The appeal was dismissed. The order made in the court a quo on 2 December 2004 was amended by deleting paragraph 2 thereof (the costs order). Each party to bear their own costs.
Where a public service employee's complaint involves the termination of employment or emoluments and is based on an alleged violation of the constitutional right to fair labour practices under section 23(1) of the Constitution, even when also framed as a violation of the right to just administrative action under section 33, the matter falls within the exclusive jurisdiction of the Labour Court under the Labour Relations Act 66 of 1995 and not within the jurisdiction of the High Court. Such complaints constitute labour disputes that must be resolved through the mechanisms provided in the LRA. Furthermore, the dismissal of a public service employee does not constitute administrative action as contemplated by PAJA.
Nugent JA, in his separate judgment, expressed significant reservations about the legal basis for the jurisdictional finding in Chirwa v Transnet Limited. He observed that he could not discover a clear legal (as opposed to policy) reason for the outcome in Chirwa.
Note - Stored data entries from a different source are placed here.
(* ===== verification/CStr.v ===== *)
(** * C strings

    A string is a list of bytes; a [char *] into a buffer is an index, and the
    terminating [0] is an element of the buffer.  Reading outside the buffer is
    [None].  [strtoul] is the C library's, in base 10; the scanning macros are
    those of [DB/parser.h]. *)

From S2P Require Import Prelude.

(** ** Characters *)

Definition ISBLANK (c : Z) : bool := (c =? 32) || (c =? 9).
Definition isspace (c : Z) : bool := (c =? 32) || ((9 <=? c) && (c <=? 13)).
Definition isdigit (c : Z) : bool := (48 <=? c) && (c <=? 57).

(** ** [strtoul], base 10

    Leading white space and one sign are skipped; digits accumulate, and a
    value that does not fit saturates; a minus sign negates modulo [2^64].  The
    list is the string up to its terminator. *)

Definition ULONG_MAX : Z := 2 ^ 64 - 1.

Fixpoint drop_spaces (s : list Z) : list Z :=
  match s with
  | c :: s' => if isspace c then drop_spaces s' else s
  | [] => []
  end.

Fixpoint digits (s : list Z) (acc : Z) : Z :=
  match s with
  | c :: s' => if isdigit c then digits s' (acc * 10 + (c - 48)) else acc
  | [] => acc
  end.

Definition strtoul (s : list Z) : Z :=
  let s := drop_spaces s in
  let '(neg, s) := match s with
                   | 45 :: s' => (true, s')
                   | 43 :: s' => (false, s')
                   | _ => (false, s)
                   end in
  let n := digits s 0 in
  if ULONG_MAX <? n then ULONG_MAX else if neg then u64 (- n) else n.

(** The bytes of a buffer up to the first [0]. *)
Fixpoint cstring (s : list Z) : list Z :=
  match s with
  | c :: s' => if c =? 0 then [] else c :: cstring s'
  | [] => []
  end.

(** ** Scanning a buffer *)

(** [SKIP_SPACES] and [REV_SKIP_SPACES]; the loops are bounded by the buffer. *)
Fixpoint skip_spaces (fuel : nat) (buf : list Z) (i : nat) : option nat :=
  match fuel with
  | O => None
  | S fuel' =>
      c ← buf !! i;
      if ISBLANK c then skip_spaces fuel' buf (S i) else Some i
  end.
Definition SKIP_SPACES (buf : list Z) (i : nat) : option nat :=
  skip_spaces (S (length buf)) buf i.

Fixpoint REV_SKIP_SPACES (buf : list Z) (i : nat) : option nat :=
  c ← buf !! i;
  if ISBLANK c || (c =? 0)
  then match i with O => None | S i' => REV_SKIP_SPACES buf i' end
  else Some i.

(** [memcpy] of [len] bytes at index [i]. *)
Definition slice (buf : list Z) (i len : nat) : option (list Z) :=
  if (i + len <=? length buf)%nat then Some (take len (drop i buf)) else None.

(** ** Decimal strings *)

(** The decimal digits of a number, most significant first ([%lu]). *)
Fixpoint print_dec (fuel : nat) (n : Z) (acc : list Z) : list Z :=
  match fuel with
  | O => acc
  | S fuel' =>
      let acc := 48 + n mod 10 :: acc in
      if n <? 10 then acc else print_dec fuel' (n / 10) acc
  end.
Definition print_lu (n : Z) : list Z := print_dec 20 n [].

Lemma digits_app s1 : forall s2 acc,
  Forall (fun c => isdigit c = true) s1 -> digits (s1 ++ s2) acc = digits s2 (digits s1 acc).
Proof.
  induction s1 as [|c s1 IH]; intros s2 acc HF; [done|].
  apply Forall_cons in HF as [Hc HF]. cbn. rewrite Hc. by apply IH.
Qed.

Lemma isdigit_dec n : isdigit (48 + n mod 10) = true.
Proof.
  unfold isdigit. apply andb_true_intro. rewrite !Z.leb_le.
  pose proof (Z.mod_pos_bound n 10). lia.
Qed.

(** Every number below [10^20], so every 64-bit one, prints and reads back. *)
Lemma digits_print fuel : forall n acc,
  0 <= n < 10 ^ Z.of_nat fuel -> (0 < fuel)%nat ->
  exists ds, print_dec fuel n acc = ds ++ acc /\ Forall (fun c => isdigit c = true) ds /\
    digits ds 0 = n /\ ds <> [] /\ (length ds <= fuel)%nat.
Proof.
  induction fuel as [|fuel IH]; intros n acc Hn Hf; [lia|]. cbn [print_dec].
  rewrite Nat2Z.inj_succ, Z.pow_succ_r in Hn by lia.
  destruct (Z.ltb_spec n 10) as [Hlt|Hge].
  - exists [48 + n mod 10].
    assert (E : digits [48 + n mod 10] 0 = n).
    { cbn [digits]. rewrite isdigit_dec. rewrite Z.mod_small by lia. lia. }
    split_and!; [done| |done|done|cbn; lia].
    constructor; [apply isdigit_dec|constructor].
  - destruct fuel as [|fuel]; [cbn in Hn; lia|].
    destruct (IH (n / 10) (48 + n mod 10 :: acc)) as (ds & -> & HF & Hd & Hne & Hl);
      [split; [dlia|apply Z.div_lt_upper_bound; lia]|lia|].
    exists (ds ++ [48 + n mod 10]). split_and!.
    + by rewrite <- app_assoc.
    + apply Forall_app. split; [done|]. constructor; [apply isdigit_dec|constructor].
    + rewrite digits_app by done. cbn [digits]. rewrite isdigit_dec, Hd. dlia.
    + by destruct ds.
    + rewrite length_app. cbn. lia.
Qed.

Lemma isdigit_not_space c : isdigit c = true -> isspace c = false /\ c <> 45 /\ c <> 43 /\ c <> 0.
Proof.
  unfold isdigit, isspace. intros [H1%Z.leb_le H2%Z.leb_le]%andb_true_iff.
  split; [|lia]. apply orb_false_iff. rewrite Z.eqb_neq, andb_false_iff, !Z.leb_gt. lia.
Qed.

Lemma strtoul_digits ds :
  Forall (fun c => isdigit c = true) ds -> digits ds 0 <= ULONG_MAX ->
  strtoul ds = digits ds 0.
Proof.
  intros HF Hb. unfold strtoul. destruct ds as [|c ds]; [done|].
  apply Forall_cons in HF as [Hc HF].
  destruct (isdigit_not_space c Hc) as (Hs & H45 & H43 & _).
  cbn [drop_spaces]. rewrite Hs.
  assert (E : match c with 45 => (true, ds) | 43 => (false, ds) | _ => (false, c :: ds) end
              = (false, c :: ds)).
  { destruct c as [|q|q]; try done. do 6 (destruct q as [q|q|]; try done). }
  rewrite E. destruct (Z.ltb_spec ULONG_MAX (digits (c :: ds) 0)); [lia|done].
Qed.

Lemma strtoul_print n : 0 <= n < 2 ^ 64 -> strtoul (print_lu n) = n.
Proof.
  intros Hn. unfold print_lu.
  destruct (digits_print 20 n []) as (ds & -> & HF & Hd & _); [cbn; lia|lia|].
  rewrite app_nil_r, strtoul_digits; [done|done|]. unfold ULONG_MAX. lia.
Qed.

Lemma print_lu_digits n : 0 <= n < 2 ^ 64 ->
  Forall (fun c => isdigit c = true) (print_lu n) /\ print_lu n <> [] /\
  (length (print_lu n) <= 20)%nat.
Proof.
  intros Hn. unfold print_lu.
  destruct (digits_print 20 n []) as (ds & -> & HF & _ & Hne & Hl); [cbn; lia|lia|].
  rewrite app_nil_r. auto.
Qed.

Lemma digits_stop ds c r acc :
  Forall (fun c => isdigit c = true) ds -> isdigit c = false ->
  digits (ds ++ c :: r) acc = digits ds acc.
Proof. intros HF Hc. rewrite digits_app by done. cbn. by rewrite Hc. Qed.

Lemma digits_whole ds acc : digits (ds ++ []) acc = digits ds acc.
Proof. by rewrite app_nil_r. Qed.

(** [strtoul] stops at the first character that is no digit. *)
Lemma strtoul_prefix ds c r :
  Forall (fun c => isdigit c = true) ds -> ds <> [] -> isdigit c = false ->
  strtoul (ds ++ c :: r) = strtoul ds.
Proof.
  intros HF Hne Hc. destruct ds as [|d ds]; [done|].
  apply Forall_cons in HF as [Hd HF].
  destruct (isdigit_not_space d Hd) as (Hs & H45 & H43 & _).
  unfold strtoul. cbn [app drop_spaces]. rewrite Hs.
  assert (E : forall l, match d with 45 => (true, l) | 43 => (false, l) | _ => (false, d :: l) end
              = (false, d :: l)).
  { intros l. destruct d as [|q|q]; try done. do 6 (destruct q as [q|q|]; try done). }
  rewrite !E. change (d :: ds ++ c :: r) with ((d :: ds) ++ c :: r).
  by rewrite digits_stop by (done || by constructor).
Qed.

Lemma cstring_app s r : Forall (fun c => c <> 0) s -> cstring (s ++ r) = s ++ cstring r.
Proof.
  induction 1 as [|c s Hc _ IH]; [done|]. cbn. destruct (Z.eqb_spec c 0); [done|]. by rewrite IH.
Qed.

Lemma cstring_id s : Forall (fun c => c <> 0) s -> cstring s = s.
Proof. intros H. rewrite <- (app_nil_r s) at 1. rewrite cstring_app by done. apply app_nil_r. Qed.

Lemma digits_nonzero ds : Forall (fun c => isdigit c = true) ds -> Forall (fun c => c <> 0) ds.
Proof.
  intros H. eapply Forall_impl; [exact H|]. intros c Hc. by apply isdigit_not_space.
Qed.

Lemma isdigit_not_blank c : isdigit c = true -> ISBLANK c = false.
Proof.
  unfold isdigit, ISBLANK. intros [H1%Z.leb_le H2%Z.leb_le]%andb_true_iff.
  apply orb_false_iff. rewrite !Z.eqb_neq. lia.
Qed.

Lemma SKIP_SPACES_at buf i c : buf !! i = Some c -> ISBLANK c = false -> SKIP_SPACES buf i = Some i.
Proof. intros Hi Hc. unfold SKIP_SPACES. cbn [skip_spaces]. rewrite Hi. cbn. by rewrite Hc. Qed.

Lemma slice_mid pre s post i len :
  i = length pre -> len = length s -> slice (pre ++ s ++ post) i len = Some s.
Proof.
  intros -> ->. unfold slice. rewrite !length_app.
  destruct (Nat.leb_spec (length pre + length s) (length pre + (length s + length post))); [|lia].
  by rewrite drop_app_length, take_app_length.
Qed.

(** ** [strncmp], [strchr] and the end pointer of [strtol]

    Reading past the end of either buffer is [None]; the sign of the result is
    that of the first difference. *)

Fixpoint strncmp (s1 s2 : list Z) (n : nat) : option Z :=
  match n with
  | O => Some 0
  | S n' =>
      match s1, s2 with
      | c1 :: s1', c2 :: s2' =>
          if c1 =? c2 then if c1 =? 0 then Some 0 else strncmp s1' s2' n'
          else Some (c1 - c2)
      | _, _ => None
      end
  end.

(** The index of the first [c] before the terminator. *)
Fixpoint strchr (s : list Z) (c : Z) : option (option nat) :=
  match s with
  | [] => None
  | b :: s' =>
      if b =? c then Some (Some O)
      else if b =? 0 then Some None
      else option_map (option_map S) (strchr s' c)
  end.

Fixpoint drop_digits (s : list Z) : list Z :=
  match s with
  | c :: s' => if isdigit c then drop_digits s' else s
  | [] => []
  end.

(** What [strtol] leaves at its end pointer: the whole string when there is no
    digit to read. *)
Definition strtol_rest (s : list Z) : list Z :=
  let t := drop_spaces s in
  let t := match t with
           | 45 :: t' => t'
           | 43 :: t' => t'
           | _ => t
           end in
  match t with
  | c :: _ => if isdigit c then drop_digits t else s
  | [] => s
  end.

Lemma strncmp_same s : forall n, (n <= length s)%nat -> strncmp s s n = Some 0.
Proof.
  induction s as [|c s IH]; intros [|n] Hn; cbn in *; try done; [lia|].
  rewrite Z.eqb_refl. destruct (c =? 0); [done|]. apply IH. lia.
Qed.

(** On strings without a terminator inside, a zero result means that the first
    [n] bytes agree. *)
Lemma strncmp_zero s1 : forall s2 n,
  Forall (fun c => c <> 0) s1 -> (n <= length s1)%nat -> (n <= length s2)%nat ->
  exists r, strncmp s1 s2 n = Some r /\ (r = 0 <-> take n s1 = take n s2).
Proof.
  induction s1 as [|c1 s1 IH]; intros s2 [|n] HF H1 H2; cbn in H1; [by exists 0|lia|by exists 0|].
  destruct s2 as [|c2 s2]; cbn in H2; [lia|]. apply Forall_cons in HF as [Hc HF].
  cbn. destruct (Z.eqb_spec c1 c2) as [->|Hne].
  - destruct (Z.eqb_spec c2 0); [done|]. destruct (IH s2 n HF) as (r & -> & Hr); [lia..|].
    exists r. split; [done|]. rewrite Hr. split; [by intros ->|congruence].
  - exists (c1 - c2). split; [done|]. split; [lia|congruence].
Qed.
He noted that claims for enforcement of the constitutional right to just administrative action ordinarily fall within the jurisdiction of the High Court, and that section 157(2) of the LRA expressly provides for concurrent jurisdiction. Nugent JA suggested that the majority in Chirwa appeared to be motivated by policy considerations—that it would be desirable for public service employees to pursue employment complaints only through LRA mechanisms—rather than by what the statute actually provides. He cautioned: "We must be careful, as a court, not to substitute our preferred policy choices for those of the Legislature." He expressed doubt about whether courts are bound or even permitted to adopt a supposed policy if the legislature has not embodied that policy in law. However, he found it unnecessary to resolve this question definitively in this case. Nugent JA also noted the difficulty created by two apparently conflicting decisions of the Constitutional Court (Fredericks and Chirwa) on the jurisdictional issue, and suggested that when confronted with such conflict, a lower court has freedom to choose between them based on its view of what the law ought to be, though he did not need to exercise that freedom in this case.
This case is significant for clarifying the jurisdictional divide between the High Court and Labour Court in matters involving public service employees. It applies the Constitutional Court's decision in Chirwa v Transnet Limited, establishing that disputes arising from employment relationships in the public service that involve alleged unfair labour practices (even when couched as administrative action under PAJA) fall within the exclusive jurisdiction of the Labour Court under the Labour Relations Act. The case distinguishes Fredericks v MEC for Education on the basis that unlike in Fredericks, the appellant here expressly relied on section 23(1) of the Constitution (fair labour practices). It demonstrates that where an applicant frames their complaint as both administrative action and unfair labour practice, and relies on constitutional labour rights, the matter must be pursued through labour law mechanisms rather than administrative law remedies in the High Court. The case also illustrates judicial sensitivity to costs in constitutional litigation, with the court declining to award costs against a litigant seeking to vindicate perceived constitutional rights.